In our lifetime, the federal government has been the best friend the American citizen has ever had.
It is an astonishing accomplishment of the corporate right that it has managed to convince ordinary Americans that the government is somehow their enemy—that there is some need to get government "off our backs." Long lines at the Department of Motor Vehicles notwithstanding, government spends most of its time on the backs of corporations, not individuals—which is why the corporate right is so determined to starve government to death with tax cuts and deficit spending. But the governmental mechanisms that have kept the environment habitable for the last 30 years, and working Americans prosperous for the last 50, are today being systematically dismantled. Future generations may well look back on the period from 1950 to 2000 as the golden age of the ordinary American—those bygone days when a worker could have a good life.

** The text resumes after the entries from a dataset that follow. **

(* ===== verification/SampleManifest.v ===== *)
(** * A concrete manifest

    One problem, one generated dataset with a parameter grid, and two
    implementations, under a one-shot policy or a bounded profile: the concrete
    input of the witnesses about planning. *)
From S2P Require Import Prelude Json Canonical Identity Profile Records.
From S2P Require Import Manifest.
From Stdlib Require Import Floats.SpecFloat.

Definition schema_at (path : string) : SchemaDeclaration :=
  {| sd_path := path; sd_document := None |}.

(** Every schema accepts every instance. *)
Definition sample_schemas : SchemaCatalog := {|
  validators := [("dataset.json", fun _ => []); ("implementation.json", fun _ => []);
                 ("problem.json", fun _ => [])];
  normalized := [] |}.

Definition sample_worker : Worker.WorkerDefinition :=
  Worker.Command {| Worker.program := "run"; Worker.command_args := [];
    Worker.command_sources := None; Worker.command_environment := "local";
    Worker.command_transport := None |}.

Definition sample_dataset : DatasetDefinition := GeneratedDataset {|
  gd_parameter_schema := Some (schema_at "dataset.json");
  gd_parameter_defaults := None;
  gd_parameter_grids := [("rows", AxisGrid [json_u64 10; json_u64 20])];
  gd_output_schema := schema_at "matrix.json";
  gd_source := None;
  gd_worker := sample_worker |}.

Definition sample_problem : ProblemDefinition := {|
  pdf_contract := ContractReference "contract.yaml"; pdf_parameter_defaults := None;
  pdf_evaluator := sample_worker; pdf_preparation := None |}.

Definition sample_implementation (schema : option SchemaDeclaration) : ImplementationDefinition := {|
  id_worker := sample_worker; id_problem_contracts := ["fit"];
  id_parameter_schema := schema; id_parameter_defaults := None; id_parameter_grids := [];
  id_capabilities := [CapOneShot; CapFreshSequence] |}.

Definition sample_case (name : Name) (tol : Z) : ExperimentCase := {|
  case_name := name; case_dataset_parameters := []; case_problem_parameters := [];
  case_implementation_parameters := [("slow", [("tol", AxisValue (json_u64 tol))])] |}.

Definition sample_experiment (observation : Name) (cases : list ExperimentCase)
  : ExperimentDefinition := {|
  experiment_name := "main"; experiment_problem := "fit"; experiment_datasets := ["data"];
  experiment_implementations := ["slow"]; experiment_execution_policy := "@local";
  experiment_observation_policy := observation; implementation_repetitions := 2;
  measurement_repetitions := 3; experiment_seed := 7; dataset_parameters := [];
  problem_parameters := []; implementation_parameters := []; cases := cases |}.

Definition sample_contract : ProblemContract := {|
  contract_version := 1; contract_name := "fit"; contract_family := "regression";
  contract_parameter_schema := schema_at "problem.json"; contract_parameter_defaults := None;
  contract_parameter_grids := []; compact_parameters := false;
  contract_dataset_schemas := [schema_at "matrix.json"];
  contract_result_schema := schema_at "result.json";
  contract_metric_schema := schema_at "metric.json"; contract_semantics_schema := None;
  allowed_timing_scopes := [PrepareAndExecute]; instrumented_scopes := [];
  supported_budgets := [NoBudget]; contract_semantics := Object []; reference_cases := [] |}.

Definition sample_policy : ProfilePolicy := {|
  metric := None; direction := None; threshold := None; record_thresholds := [];
  max_observations := 2; max_checkpoint_bytes := 0; max_trace_points := 0;
  max_buffer_bytes := 0; terminal_reserve_bytes := 0; max_active_time := "1 min" |}.
Definition sample_binding : ProfileBinding := FreshProfileBinding {|
  control_schema := schema_at "problem.json";
  fresh_schedule := ExplicitControls
    [Object [("steps", json_u64 1)]; Object [("steps", json_u64 5)]] |}.
Definition sample_profile : ProfileDefinition := {|
  profile_policy := sample_policy; profile_implementations := [("slow", sample_binding)] |}.

Definition sample_manifest (experiments : list ExperimentDefinition) : Manifest := {|
  manifest_version := 1; manifest_name := "bench"; default_experiment := None;
  worker_timeouts := default_timeouts;
  datasets := [("data", sample_dataset)];
  problems := [("fit", sample_problem)];
  implementations := [("slow", sample_implementation (Some (schema_at "implementation.json")))];
  environments := [("local", LocalEnvironment [])];
  experiments := experiments;
  execution_policies := [("@local", Execution.built_in)];
  observation_policies := [
    ("@final", {| observation_version := 1; observation_policy_kind := ObserveOneShot;
                  observation_profile := None |});
    ("sequence", {| observation_version := 1; observation_policy_kind := ObserveProfile;
                    observation_profile := Some sample_profile |})] |}.
(* ===== verification/ManifestHash.v ===== *)
(** * The manifest hash (src/core/manifest_hash.rs)

    The canonical document of a complete manifest and its digest.  The document
    shows every definition, after defaults, so equal bytes mean equal manifests
    up to what the document leaves out on purpose. *)
From S2P Require Import Prelude Json Canonical Identity ThirdPartyModel Profile Records RecordIdentity Manifest Bindings Compatibility Contracts JsonEquality SampleManifest.
From Stdlib Require Import Floats.SpecFloat.

(** ** References *)

Inductive ManifestHashError :=
  | UndefinedReference (owner field target_kind target : string)
  | HashCanonical (e : CanonicalJsonError).

Definition require_name (resolved : bool) (owner field target_kind : string) (target : Name)
  : result ManifestHashError unit :=
  ensure resolved (UndefinedReference owner field target_kind target).

Section References.
Context (manifest : Manifest).

Definition validate_worker_environment (owner : string) (w : Worker.WorkerDefinition)
  : result ManifestHashError unit :=
  let environment := Worker.environment w in
  require_name (contains_key environment (environments manifest)) owner "environment" "environment"
    environment.

Definition validate_parameter_namespace_names (owner : string)
    (datasets_axes implementation_axes : NamedParameterAxes) : result ManifestHashError unit :=
  _ ← for_each (fun dataset => require_name (contains_key dataset (datasets manifest)) owner
        "dataset_parameters" "dataset" dataset) datasets_axes.*1;
  for_each (fun implementation => require_name (contains_key implementation (implementations manifest))
    owner "implementation_parameters" "implementation" implementation) implementation_axes.*1.

Definition validate_dataset (entry : Name * DatasetDefinition) : result ManifestHashError unit :=
  match entry.2 with
  | GeneratedDataset d =>
      validate_worker_environment ("dataset `" +:+ entry.1 +:+ "` materializer") (gd_worker d)
  | FixedDataset _ _ => Ok tt
  end.
Definition validate_problem (entry : Name * ProblemDefinition) : result ManifestHashError unit :=
  _ ← match pdf_preparation entry.2 with
      | Some p => validate_worker_environment ("problem `" +:+ entry.1 +:+ "` preparation") (ppd_worker p)
      | None => Ok tt
      end;
  validate_worker_environment ("problem `" +:+ entry.1 +:+ "` evaluator") (pdf_evaluator entry.2).
Definition validate_implementation (entry : Name * ImplementationDefinition)
  : result ManifestHashError unit :=
  let owner := "implementation `" +:+ entry.1 +:+ "`" in
  _ ← validate_worker_environment owner (id_worker entry.2);
  for_each (fun problem => require_name (contains_key problem (problems manifest)) owner
    "problem_contracts" "problem" problem) (id_problem_contracts entry.2).
Definition validate_experiment (e : ExperimentDefinition) : result ManifestHashError unit :=
  let owner := "experiment `" +:+ experiment_name e +:+ "`" in
  _ ← require_name (contains_key (experiment_problem e) (problems manifest)) owner
        "problem" "problem" (experiment_problem e);
  _ ← for_each (fun dataset => require_name (contains_key dataset (datasets manifest)) owner
        "datasets" "dataset" dataset) (experiment_datasets e);
  _ ← for_each (fun implementation => require_name
        (contains_key implementation (implementations manifest)) owner
        "implementations" "implementation" implementation) (experiment_implementations e);
  _ ← require_name (contains_key (experiment_execution_policy e) (execution_policies manifest)) owner
        "execution_policy" "execution policy" (experiment_execution_policy e);
  _ ← require_name (contains_key (experiment_observation_policy e) (observation_policies manifest)) owner
        "observation_policy" "observation policy" (experiment_observation_policy e);
  _ ← validate_parameter_namespace_names owner (dataset_parameters e) (implementation_parameters e);
  for_each (fun case => validate_parameter_namespace_names
    ("case `" +:+ case_name case +:+ "` in " +:+ owner)
    (case_dataset_parameters case) (case_implementation_parameters case)) (cases e).
Definition validate_references : result ManifestHashError unit :=
  _ ← for_each validate_dataset (datasets manifest);
  _ ← for_each validate_problem (problems manifest);
  _ ← for_each validate_implementation (implementations manifest);
  for_each validate_experiment (experiments manifest).
End References.

(** ** The document *)

Definition named_map {T} (values : BTreeMap T) (convert : T -> value) : value :=
  object ((fun kv => (kv.1, convert kv.2)) <$> values).
Definition optional_canonical (v : option value) : value := optional (fun v => v) v.
Definition parameter_axis (axis : ParameterAxis) : value :=
  match axis with
  | AxisValue v => object [("value", v)]
  | AxisGrid values => object [("grid", Array values)]
  end.
Definition parameter_axes (axes : ParameterAxes) : value := named_map axes parameter_axis.
Definition named_parameter_axes (axes : NamedParameterAxes) : value := named_map axes parameter_axes.
Definition with_parameter_grids (fields : list (string * value)) (grids : ParameterAxes)
  : list (string * value) :=
  insert_some "parameter_grids" parameter_axes (nonempty grids) fields.
Definition optional_protocol_transport (t : option ProtocolTransport) : value :=
  optional (fun t => Str (protocol_transport t)) t.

Is government corrupt? Often. Does it work against the interests of ordinary people? Sometimes. Is it inefficient? Always. But of all the forces at work in shaping the world I have to live in, it is the only one whose decisions I can hope to affect even slightly, whose processes are more or less open to my scrutiny, and who has my welfare at least a tiny bit at heart. None of that is true of Archer Daniels Midland or Time/Warner. For that reason, I want government big and I want it powerful.
Ford Motor Company used to hire spies to investigate the private lives of its employees to make sure they were behaving in ways the company approved of, and it was not shy about firing those who weren't. Mining companies in Appalachia used to simply gun down anyone who demanded a decent living wage. If those days are not to return again, we need a government that is powerful enough—and rich enough—to do battle with the other powerful forces in this land—to prevail on them to do what is right and not just what is profitable.